_Exercise prompt:_
Give only the lines from the one containing "if negb (exitCode" through the end of the material below, exactly as written.
++++ Data records
(** C2: when the gate lets the call through and the next handle fails, the
    gate returns that error with no results, and a write that goes through
    leaves [backoff_retries] at the retries plus one (Go's [int] addition,
    which is the successor below the largest [int]) and [backoff_at] at the
    time read after the failure, whatever [At] and [Retries] were. *)
Theorem failing_delegate_increments cfg next hh w results e w1 :
  blocks Format oor cfg w = false →
  next hh (gate_entry Format oor cfg w) = ((results, Some e), w1) →
  ∃ w2,
    WithBackoff sys Format oor cfg next hh w = (([], Some e), w2)
    ∧ (∀ path f,
         config.FilePath sys (V cfg) = Ok path → path ≠ "" →
         load w1 path = Ok f → save_error w1 path = None →
         clock w1 ≠ 0 →
         config.stored w2 path "internal" "backoff_retries"
           = Some (Itoa (int_add (Retries cfg) 1))
         ∧ config.stored w2 path "internal" "backoff_at"
           = Some (Format config.DateFormat (clock w1)))
    ∧ (in_int64 (Retries cfg) → Retries cfg < max_int64 →
       int_add (Retries cfg) 1 = Retries cfg + 1).
Proof.
  unfold blocks, gate_entry, WithBackoff.
  destruct (shouldBackoff _ _ _ _ _) as [b w0]. simpl.
  intros -> Hnext. rewrite Hnext.
  destruct (updateBackoffSettings _ _ _ _ _ _) as [ue w'] eqn:Hu.
  eexists. split; [reflexivity|]. split; [|apply int_add_succ].
  intros path f Hp Hne Hl Hs Hc.
  destruct (update_ok (V cfg) (int_add (Retries cfg) 1)
              (clock (log.Debugf "incrementing backoff due to error" w1))
              (log.Debugf "incrementing backoff due to error" w1) path f)
    as (w'' & Hu' & Hr & Ha); try done.
  - unfold log.Debugf. by rewrite log_props.emit_load.
  - unfold log.Debugf. by rewrite log_props.emit_save_error.
  - rewrite Hu in Hu'. injection Hu' as -> ->.
    unfold log.Debugf in Ha. rewrite log_props.emit_clock in Ha.
    replace (IsZero (clock w1)) with false in Ha
      by (symmetry; by apply Z.eqb_neq).
    done.
Qed.

(** C3: when the gate lets the call through and the next handle succeeds,
    its results are returned as they are; with [At] unset the world is left
    exactly as the next handle left it, and with [At] set a write that goes
    through leaves [backoff_retries] at 0 and [backoff_at] empty. *)
Theorem successful_delegate_resets cfg next hh w results w1 :
  blocks Format oor cfg w = false →
  next hh (gate_entry Format oor cfg w) = ((results, None), w1) →
  ∃ w2,
    WithBackoff sys Format oor cfg next hh w = ((results, None), w2)
    ∧ (At cfg = 0 → w2 = w1)
    ∧ (At cfg ≠ 0 →
       ∀ path f,
         config.FilePath sys (V cfg) = Ok path → path ≠ "" →
         load w1 path = Ok f → save_error w1 path = None →
         config.stored w2 path "internal" "backoff_retries" = Some "0"
         ∧ config.stored w2 path "internal" "backoff_at" = Some "").
Proof.
  unfold blocks, gate_entry, WithBackoff.
  destruct (shouldBackoff _ _ _ _ _) as [b w0]. simpl.
  intros -> Hnext. rewrite Hnext.
  eexists. split; [reflexivity|]. split.
  - intros Hz. unfold IsZero. rewrite Hz. done.
  - intros Hnz path f Hp Hne Hl Hs.
    replace (IsZero (At cfg)) with false by (symmetry; by apply Z.eqb_neq).
    simpl.
    destruct (update_ok (V cfg) 0 0 w1 path f) as (w'' & Hu' & Hr & Ha);
      try done.
    rewrite Hu'. done.
Qed.

(** C8: when the settings cannot be written, the gate returns what the next
    handle returned (its results on success, its error on failure), the
    world is the one the next handle left plus log lines, the last of them
    a warning; and a run in any other world in which the next handle returns
    the same returns the same. *)
Theorem persistence_failure_swallowed cfg next hh w results err w1 :
  blocks Format oor cfg w = false →
  next hh (gate_entry Format oor cfg w) = ((results, err), w1) →
  persist_fails sys (V cfg) w1 = true →
  is_Some err ∨ At cfg ≠ 0 →
  (∃ msg,
     WithBackoff sys Format oor cfg next hh w =
     (match err with Some e => ([], Some e) | None => (results, None) end,
      log.Warnf msg
        (match err with
         | Some _ => log.Debugf "incrementing backoff due to error" w1
         | None => w1
         end)))
  ∧ (∀ wb,
       blocks Format oor cfg wb = false →
       fst (next hh (gate_entry Format oor cfg wb)) = (results, err) →
       fst (WithBackoff sys Format oor cfg next hh wb)
       = fst (WithBackoff sys Format oor cfg next hh w)).
Proof.
  intros Hb Hnext Hfail Hatt. split.
  - revert Hb Hnext. unfold blocks, gate_entry, WithBackoff.
    destruct (shouldBackoff _ _ _ _ _) as [b w0]. simpl.
    intros -> Hnext. rewrite Hnext.
    destruct err as [e|].
    + destruct (persist_fails_update (V cfg) (int_add (Retries cfg) 1)
                  (clock (log.Debugf "incrementing backoff due to error" w1))
                  (log.Debugf "incrementing backoff due to error" w1))
        as [ue Hu].
      { unfold log.Debugf. by rewrite persist_fails_emit. }
      rewrite Hu. by eexists.
    + destruct Hatt as [[? ?]|Hnz]; [done|].
      replace (IsZero (At cfg)) with false by (symmetry; by apply Z.eqb_neq).
      simpl.
      destruct (persist_fails_update (V cfg) 0 0 w1 Hfail) as [ue Hu].
      rewrite Hu. by eexists.
  - intros wb Hbb Hnb.
    rewrite !WithBackoff_value, Hb, Hbb, Hnb, Hnext. done.
Qed.


End Gate.

(** The scenarios of the specification: two retries, twenty seconds after
    the failure, the gate blocks; 3700 seconds after, it does not. *)
Example gate_blocks_after_20s :
  fst (shouldBackoff Format 0 2 (t0 - 20 * Second) (world_at t0)) = true.
Proof. reflexivity. Qed.

Example gate_open_after_3700s :
  fst (shouldBackoff Format 0 2 (t0 - 3700 * Second) (world_at t0)) = false.
Proof. reflexivity. Qed.

Lemma shouldBackoff_overflow_witness :
  fst (shouldBackoff (λ _ _, "") 0 30 t0 (world_at (t0 + 20 * Second))) = false
  ∧ spec_blocks 30 (Some t0) (t0 + 20 * Second) = true.
Proof.
  apply (shouldBackoff_overflow (λ _ _, "") 0 t0 (world_at (t0 + 20 * Second)));
    vm_compute; congruence.
Defined.

Lemma failing_delegate_increments_witness :
  let w := with_config false (world_at t0) in
  let w2 := snd (WithBackoff sys Format 0 healthy failing [] w) in
  config.stored w2 cfg_path "internal" "backoff_retries" = Some "1"
  ∧ config.stored w2 cfg_path "internal" "backoff_at"
    = Some (Format RFC3339 (t0 + 2 * Second)).
Proof.
  intros w w2.
  destruct (failing_delegate_increments sys Format 0 healthy failing [] w []
              "connection refused" (set_clock (t0 + 2 * Second) w)
              eq_refl eq_refl)
    as (w2' & Hw & Hst & _).
  subst w2. rewrite Hw. simpl.
  apply (Hst cfg_path ∅); [reflexivity|discriminate|reflexivity|reflexivity|].
  vm_compute. discriminate.
Defined.

Lemma successful_delegate_resets_witness :
  let w := with_config false (world_at t0) in
  let w2 := snd (WithBackoff sys Format 0 failing_streak succeeding [] w) in
  config.stored w2 cfg_path "internal" "backoff_retries" = Some "0"
  ∧ config.stored w2 cfg_path "internal" "backoff_at" = Some "".
Proof.
  intros w w2.
  destruct (successful_delegate_resets sys Format 0 failing_streak succeeding
              [] w [] w eq_refl eq_refl)
    as (w2' & Hw & _ & Hst).
  subst w2. rewrite Hw. simpl.
  apply (Hst ltac:(vm_compute; discriminate) cfg_path ∅);
    [reflexivity|discriminate|reflexivity|reflexivity].
Defined.

Lemma persistence_failure_swallowed_witness :
  let w := with_config true (world_at t0) in
  fst (WithBackoff sys Format 0 healthy failing [] w)
  = ([], Some "connection refused").
Proof.
  intros w.
  destruct (persistence_failure_swallowed sys Format 0 healthy failing [] w []
              (Some "connection refused") (set_clock (t0 + 2 * Second) w)
              eq_refl eq_refl eq_refl (or_introl (mk_is_Some _ _ eq_refl)))
    as [[msg Hw] _].
  rewrite Hw. reflexivity.
Defined.


End backoff_props.

(** ** The command supervisor *)

Module legacy_props.

Import legacy examples.

Section Supervisor.
Context {Viper : Type} (code : ExitCodes) (api : Api Viper).
Variable offlinesync_Run : cmdFn Viper.

Lemma sendDiagnostics_events v logs stk p :
  events (sendDiagnostics api v logs stk p) = events p ++ [Diagnostics logs stk].
Proof.
  unfold sendDiagnostics.
  destruct (legacyparams_Load api v true); [|done].
  destruct (NewClientWithoutAuth api a); [|done].
  by destruct (SendDiagnostics api _ _ _ _).
Qed.

(** What [runCmd] does, by the way the command ends. *)
Lemma runCmd_returned_ok v verbose cmd p exitCode w1 :
  cmd_run cmd v (capture (world p)) = (Returned exitCode None, w1) →
  runCmd code api v verbose cmd p
  = (Return exitCode, mkProcess w1 (events p ++ [Invoked (cmd_name cmd)])).
Proof.
  unfold runCmd, capture, buffer. simpl. intros ->. done.
Qed.

Lemma runCmd_returned_err v verbose cmd p exitCode e w1 :
  cmd_run cmd v (capture (world p)) = (Returned exitCode (Some e), w1) →
  let w2 := log.SetOutput (log_output (world p))
              (log.Errorf ("failed to run command: " +:+ e) w1) in
  let p2 := mkProcess w2 (events p ++ [Invoked (cmd_name cmd)]) in
  runCmd code api v verbose cmd p
  = (Return exitCode,
     if negb (exitCode =? ErrAuth code) && verbose
     then sendDiagnostics api v (log.contents (buffer (world p)) w2)
            (debug_Stack w2) p2
     else p2).
Proof.
  unfold runCmd, capture, buffer. simpl. intros ->. simpl.
  by destruct (negb (exitCode =? ErrAuth code) && verbose).
Qed.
++++++++
_Solution for this problem:_
     if negb (exitCode =? ErrAuth code) && verbose
     then sendDiagnostics api v (log.contents (buffer (world p)) w2)
            (debug_Stack w2) p2
     else p2).
Proof.
  unfold runCmd, capture, buffer. simpl. intros ->. simpl.
  by destruct (negb (exitCode =? ErrAuth code) && verbose).
Qed.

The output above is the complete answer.